Initially, only the male was described. In 2000, Jerzy Prószyński described another new species, Aelurillus sinaicus. These were later found to be of existing species. One example, found in Egypt, was allocated to this species in 2006 by Galina Azarkina and Vladamir Logunov. This was also a male, but the female of the species was described at the same time.

==Description==
The spider is small, with a length of typically 6 mm. The female has a brown carapace that is 3.5 mm in length and 2.7 mm in width. It is covered by white scales. The yellow abdomen is 4 mm long and 2.9 mm wide. The clypeus is also yellow, as are the spinnerets, although they lack the white hairs that are common on the clypeus. White hairs also cover the yellow pedipalps and legs. The chelicerae are brown. The epigyne is oval with a small pocket and two widely spaced copulatory openings which are enclosed by flaps that form an S-shape. The ducts are short and lead to bean-like spermathecae.

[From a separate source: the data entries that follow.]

Lemma this_of_Z (z : Z) : this (Q2Qc (inject_Z z)) = inject_Z z.
Proof. cbn [this Q2Qc]. apply inject_Z_Qred. Qed.

Lemma Qc_of_Z_inj (a b : Z) : Q2Qc (inject_Z a) = Q2Qc (inject_Z b) -> a = b.
Proof.
  intros H%Q2Qc_eq_iff. unfold Qeq in H. cbn in H. lia.
Qed.

Lemma Qc_ltb_of_Z (a b : Z) :
  Qc_ltb (Q2Qc (inject_Z a)) (Q2Qc (inject_Z b)) = (a <? b)%Z.
Proof.
  unfold Qc_ltb, Qccompare. rewrite !this_of_Z. unfold Qcompare. cbn.
  rewrite !Z.mul_1_r. unfold Z.ltb. now destruct (a ?= b)%Z.
Qed.

Lemma Qc_ltb_lt (p q : Qc) : Qc_ltb p q = true <-> (p < q)%Q.
Proof.
  unfold Qc_ltb, Qccompare. rewrite Qlt_alt.
  destruct (p ?= q)%Q; split; congruence.
Qed.

Lemma below_mono (x : number) (a b : Q) :
  (a <= b)%Q -> below x a = true -> below x b = true.
Proof.
  unfold below. intros L. destruct x as [|neg|q]; cbn; try (intros H; exact H).
  intros H. apply Qc_ltb_lt in H. apply Qc_ltb_lt.
  cbn [this Q2Qc] in *. rewrite Qred_correct in *. lra.
Qed.

Lemma above_mono (x : number) (a b : Q) :
  (b <= a)%Q -> above x a = true -> above x b = true.
Proof.
  unfold above, num_gt. intros L. destruct x as [|neg|q]; cbn; try (intros H; exact H).
  intros H. apply Qc_ltb_lt in H. apply Qc_ltb_lt.
  cbn [this Q2Qc] in *. rewrite Qred_correct in *. lra.
Qed.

The male is slightly smaller than the female. The carapace is 3.6 mm long and 2.5 mm wide with similar colouring. The abdomen is 3 mm long and 2.3 mm wide and, although generally similar in colour, has a pattern of white-yellow and brown scales. The chelicerae, clypeus, legs and spinneret are all similar in colour to the female, but the hairs are more yellow than white. The palpal bulb is large with a small hook-like embolus.

The species is closely related to Aelurillus plumipes. However, the shape and shorter length of the copulatory ducts on the female and the light coloured hairs on the male carapace and legs distinguish the species. It is also similar to Aelurillus v-insignitus, differing in the lack of hair on the legs.

==Distribution==
The spider has a range across North Africa. It was first identified in Chad by an expedition that was part of the Missions Berliet-Ténéré, with the holotype found in the Sahara Desert and another example in the Tibesti Mountains. It has been seen near Bordj Bou Arréridj and Tamanrasset in Algeria and in Ksar es Souk in Morocco. The example originally named Aelurillus sinaicus was found on the Sinai Peninsula in Egypt.